The required result is every line of the records that includes "option".

[Stored dataset items]
○ ○ ○

(* ===== verification/Activity.v ===== *)
(** The operator activity feed: [Op::summary] (src/project/op.rs), the activity
    ring and its journal ([record_activity], [merge_events] of
    src/project_manager.rs).

    Formatting follows Rust's [{:#x}], [{}] and [{:?}]; in [{:?}] of a string
    the characters outside ASCII are taken as printable. *)

From Stdlib Require Import Strings.Ascii Strings.String.
From stdpp Require Import pretty.
From S2P Require Import Prelude Text Data Ops Journal.

Local Open Scope string_scope.

(** ** Formatting *)

Definition hex_digit (n : Z) : ascii :=
  if (n <? 10)%Z then ascii_of_nat (48 + Z.to_nat n) else ascii_of_nat (87 + Z.to_nat n).

Fixpoint hex_go (fuel : nat) (n : Z) (acc : string) : string :=
  match fuel with
  | 0 => acc
  | S fuel =>
      let acc := String (hex_digit (n mod 16)%Z) acc in
      if (n / 16 =? 0)%Z then acc else hex_go fuel (n / 16)%Z acc
  end.
(** [{:x}] of a [u64]: sixteen digits suffice. *)
Definition hex (n : Z) : string := hex_go 16 n "".
(** [{:#x}] *)
Definition alt_hex (n : Z) : string := "0x" +:+ hex n.

(** A string of hexadecimal digits in lower case. *)
Definition is_hex (s : string) : Prop :=
  Forall (λ c, ∃ d, (0 ≤ d < 16)%Z ∧ c = hex_digit d) (list_ascii_of_string s).
Lemma is_hex_cons c s : is_hex (String c s) ↔ (∃ d, (0 ≤ d < 16)%Z ∧ c = hex_digit d) ∧ is_hex s.
Proof. unfold is_hex. cbn [list_ascii_of_string]. by rewrite Forall_cons. Qed.

(** The sixteen digits, one by one. *)
Lemma hex_digits_all (P : Z → Prop) :
  Forall P [0;1;2;3;4;5;6;7;8;9;10;11;12;13;14;15]%Z → ∀ d, (0 ≤ d < 16)%Z → P d.
Proof.
  intros F d L. rewrite Forall_forall in F. apply F.
  assert (d = 0 ∨ d = 1 ∨ d = 2 ∨ d = 3 ∨ d = 4 ∨ d = 5 ∨ d = 6 ∨ d = 7 ∨ d = 8 ∨ d = 9 ∨ d = 10 ∨ d = 11 ∨
          d = 12 ∨ d = 13 ∨ d = 14 ∨ d = 15)%Z as H by lia.
  repeat (destruct H as [->|H]; [set_solver|]). subst d. set_solver.
Qed.
Lemma hex_digit_value d : (0 ≤ d < 16)%Z → digit_value (hex_digit d) = d.
Proof. apply (hex_digits_all (λ d, digit_value (hex_digit d) = d)). repeat constructor. Qed.
Lemma hex_digit_plain d : (0 ≤ d < 16)%Z → Ascii.eqb (hex_digit d) "." = false ∧ Ascii.eqb "+" (hex_digit d) = false.
Proof.
  apply (hex_digits_all (λ d, Ascii.eqb (hex_digit d) "." = false ∧ Ascii.eqb "+" (hex_digit d) = false)).
  repeat constructor.
Qed.

Lemma hex_go_hex fuel n s : (0 ≤ n)%Z → is_hex s → is_hex (hex_go fuel n s).
Proof.
  revert n s. induction fuel as [|fuel IH]; intros n s L H; [done|]. cbn [hex_go].
  assert (is_hex (String (hex_digit (n mod 16)) s)) as H1.
  { apply is_hex_cons. split; [|done]. exists (n mod 16)%Z. split; [by apply Z.mod_pos_bound|done]. }
  destruct (_ =? _)%Z; [done|]. apply IH; [by apply Z.div_pos|done].
Qed.
Lemma parse_hex_go fuel n s :
  (0 ≤ n < 16 ^ Z.of_nat fuel)%Z → (n ≤ u64_max)%Z → 0 < fuel → parse_digits 16 0 (hex_go fuel n s) = parse_digits 16 n s.
Proof.
  revert n s. induction fuel as [|fuel IH]; intros n s L U F; [lia|]. cbn [hex_go].
  pose proof (Z.mod_pos_bound n 16 ltac:(lia)) as M. pose proof (Z.div_mod n 16 ltac:(lia)) as D.
  assert (∀ a, (a * 16 + n mod 16 = n)%Z → parse_digits 16 a (String (hex_digit (n mod 16)) s) = parse_digits 16 n s) as G.
  { intros a E. cbn [parse_digits]. rewrite hex_digit_value by done. cbv zeta. rewrite E.
    rewrite (proj2 (Z.leb_gt _ _)) by lia. by rewrite (proj2 (Z.ltb_ge _ _)) by lia. }
  destruct (Z.eqb_spec (n / 16) 0) as [E|E]; [apply G; lia|].
  rewrite IH; [apply G; lia| |lia|].
  - split; [lia|]. apply Z.div_lt_upper_bound; [lia|]. rewrite Nat2Z.inj_succ, Z.pow_succ_r in L by lia. lia.
  - destruct fuel; [|lia]. change (16 ^ Z.of_nat 1)%Z with 16%Z in L. lia.
Qed.
Lemma hex_not_empty n : hex n ≠ "".
Proof.
  assert (∀ fuel n s, s ≠ "" → hex_go fuel n s ≠ "") as G.
  { induction fuel as [|fuel IH]; intros m s N; [done|]. cbn [hex_go]. destruct (_ =? _)%Z; [done|by apply IH]. }
  change (hex n) with (let acc := String (hex_digit (n mod 16)) "" in
    if (n / 16 =? 0)%Z then acc else hex_go 15 (n / 16) acc).
  cbv zeta. destruct (_ =? _)%Z; [done|by apply G].
Qed.

Definition QUOTE : ascii := ascii_of_nat 34.

(** [char::escape_debug], inside a string literal. *)
Definition debug_char (c : ascii) : string :=
  let n := nat_of_ascii c in
  if decide (n = 0) then "\0"
  else if decide (n = 9) then "\t"
  else if decide (n = 10) then "\n"
  else if decide (n = 13) then "\r"
  else if decide (n = 34) then String "\"%char (String QUOTE "")
  else if decide (n = 92) then "\\"
  else if decide (n < 32 ∨ n = 127) then "\u{" +:+ hex (Z.of_nat n) +:+ "}"
  else String c "".
Fixpoint debug_chars (s : string) : string :=
  match s with
  | "" => ""
  | String c s => debug_char c +:+ debug_chars s
  end.
(** [{:?}] of a [str] *)
Definition debug_str (s : string) : string :=
  String QUOTE "" +:+ debug_chars s +:+ String QUOTE "".

Fixpoint join (sep : string) (l : list string) : string :=
  match l with
  | [] => ""
  | [x] => x
  | x :: l => x +:+ sep +:+ join sep l
  end.

(** The derived [Debug] of [DataType]. *)
Fixpoint debug_type (t : DataType) : string :=
  match t with
  | Void => "Void"
  | Bool => "Bool"
  | Int b => "Int(" +:+ pretty b +:+ ")"
  | Uint b => "Uint(" +:+ pretty b +:+ ")"
  | Float => "Float"
  | Double => "Double"
  | Ptr t => "Ptr(" +:+ debug_type t +:+ ")"
  | Array t n => "Array(" +:+ debug_type t +:+ ", " +:+ pretty n +:+ ")"
  | FuncPtr ps r =>
      "FuncPtr { params: [" +:+ join ", " (map debug_type ps) +:+ "], return_type: "
        +:+ debug_type r +:+ " }"
  | Named n => "Named(" +:+ debug_str n +:+ ")"
  | Unknown b => "Unknown(" +:+ pretty b +:+ ")"
  end.

(** The UTF-8 bytes of the arrow in the rename summary. *)
Definition ARROW : string :=
  String (ascii_of_nat 226) (String (ascii_of_nat 134) (String (ascii_of_nat 146) "")).

(** [Op::summary] *)
Definition summary (op : Op) : string :=
  match op with
  | RenameSymbol va name _ _ _ => "rename " +:+ alt_hex va +:+ " " +:+ ARROW +:+ " " +:+ name
  | SetComment va scope _ _ =>
      match scope with
      | Address => "comment at " +:+ alt_hex va
      | CommentMap.Function => "function comment at " +:+ alt_hex va
      end
  | SetFocus va _ => "focus " +:+ alt_hex va
  | SetGlobalType va ty _ => "retype " +:+ alt_hex va +:+ " -> " +:+ debug_type ty
  | SetFunctionSignature va signature _ =>
      "signature " +:+ alt_hex va +:+ " -> " +:+ sig_name signature
  | SetStackLocalType function_va offset ty _ =>
      "stack " +:+ alt_hex function_va +:+ "[" +:+ pretty offset +:+ "] -> " +:+ debug_type ty
  | SetStackLocalName function_va offset name _ =>
      "stack name " +:+ alt_hex function_va +:+ "[" +:+ pretty offset +:+ "] -> " +:+ name
  | SetParamName function_va index name _ =>
      "param " +:+ alt_hex function_va +:+ "[" +:+ pretty index +:+ "] -> " +:+ name
  | SetFunctionMemory va card _ =>
      "memory " +:+ alt_hex va +:+ ": " +:+ default "(memory)" (mc_purpose card)
  | Batch ops => "batch of " +:+ pretty (length ops) +:+ " ops"
  end.

Example summary_retype :
  summary (SetGlobalType 0x140001000 (Ptr (Int 8)) None) = "retype 0x140001000 -> Ptr(Int(8))".
Proof. reflexivity. Qed.

Local Close Scope string_scope.

(** ** The activity ring *)

Definition ACTIVITY_CAPACITY : nat := 200.

(** How an append to a journal file can end: nothing written, or an error after
    [n] bytes of the line. *)
Inductive AppendOutcome :=
  | AppendOk
  | AppendUnopened
  | AppendFailed (n : nat).

Definition journal_append `{LineCodec R} (o : AppendOutcome) (r : R) (file : option bytes)
    : Result () * option bytes :=
  match o with
  | AppendOk => (Ok (), append r file)
  | AppendUnopened => (Err "open oplog for append", file)
  | AppendFailed n => (Err "append op to oplog", append_torn n r file)
  end.

(** The in-memory half of [record_activity]: a bounded queue. *)
Definition push_activity (event : ActivityEvent) (log : list ActivityEvent)
    : list ActivityEvent :=
  (if decide (ACTIVITY_CAPACITY ≤ length log) then drop 1 log else log) ++ [event].

(** [record_activity]: the journal append comes first and may fail silently. *)
Definition record_activity `{LineCodec ActivityEvent} (o : AppendOutcome) (now : Z)
    (project_id : Z) (seq : Z) (client_id : string) (op : Op)
    (file : option bytes) (log : list ActivityEvent)
    : option bytes * list ActivityEvent :=
  let event := mkEvent now project_id client_id (summary op) seq in
  (snd (journal_append o event file), push_activity event log).

(** [merge_events]: backfill by timestamp, keeping the most recent. *)
Definition merge_events (log extra : list ActivityEvent) : list ActivityEvent :=
  match extra with
  | [] => log
  | _ => last_n ACTIVITY_CAPACITY (sort_by_key ae_timestamp (extra ++ log))
  end.

(** The ring is the last two hundred events of its history. *)
Lemma push_activity_last_n event log history :
  log = last_n ACTIVITY_CAPACITY history →
  push_activity event log = last_n ACTIVITY_CAPACITY (history ++ [event]).
Proof.
  intros ->. rewrite last_n_snoc. unfold push_activity.
  pose proof (last_n_length ACTIVITY_CAPACITY history) as L.
  set (log := last_n ACTIVITY_CAPACITY history) in *.
  unfold last_n. rewrite length_app. simpl. case_decide.
  - replace (length log + 1 - ACTIVITY_CAPACITY) with 1 by lia.
    rewrite drop_app_le; [done|]. unfold ACTIVITY_CAPACITY in *. lia.
  - by replace (length log + 1 - ACTIVITY_CAPACITY) with 0 by lia.
Qed.

Lemma push_activity_length event log :
  length log ≤ ACTIVITY_CAPACITY → length (push_activity event log) ≤ ACTIVITY_CAPACITY.
Proof.
  intros H. unfold push_activity. rewrite length_app. simpl.
  case_decide; [rewrite length_drop|]; unfold ACTIVITY_CAPACITY in *; lia.
Qed.

Lemma merge_events_sorted log extra :
  StronglySorted (key_le ae_timestamp) log →
  StronglySorted (key_le ae_timestamp) (merge_events log extra).
Proof.
  intros H. unfold merge_events. destruct extra as [|e extra]; [done|].
  set (s := sort_by_key _ _). unfold last_n.
  pose proof (sort_by_key_sorted ae_timestamp ((e :: extra) ++ log)) as S.
  fold s in S. rewrite <-(take_drop (length s - ACTIVITY_CAPACITY) s) in S.
  by eapply StronglySorted_app_1_r.
Qed.

Lemma merge_events_length log extra :
  length log ≤ ACTIVITY_CAPACITY → length (merge_events log extra) ≤ ACTIVITY_CAPACITY.
Proof. intros H. unfold merge_events. destruct extra; [done|]. rewrite last_n_length. lia. Qed.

○ ○ ○

**Task response**
Definition journal_append `{LineCodec R} (o : AppendOutcome) (r : R) (file : option bytes)
    : Result () * option bytes :=
    (file : option bytes) (log : list ActivityEvent)
    : option bytes * list ActivityEvent :=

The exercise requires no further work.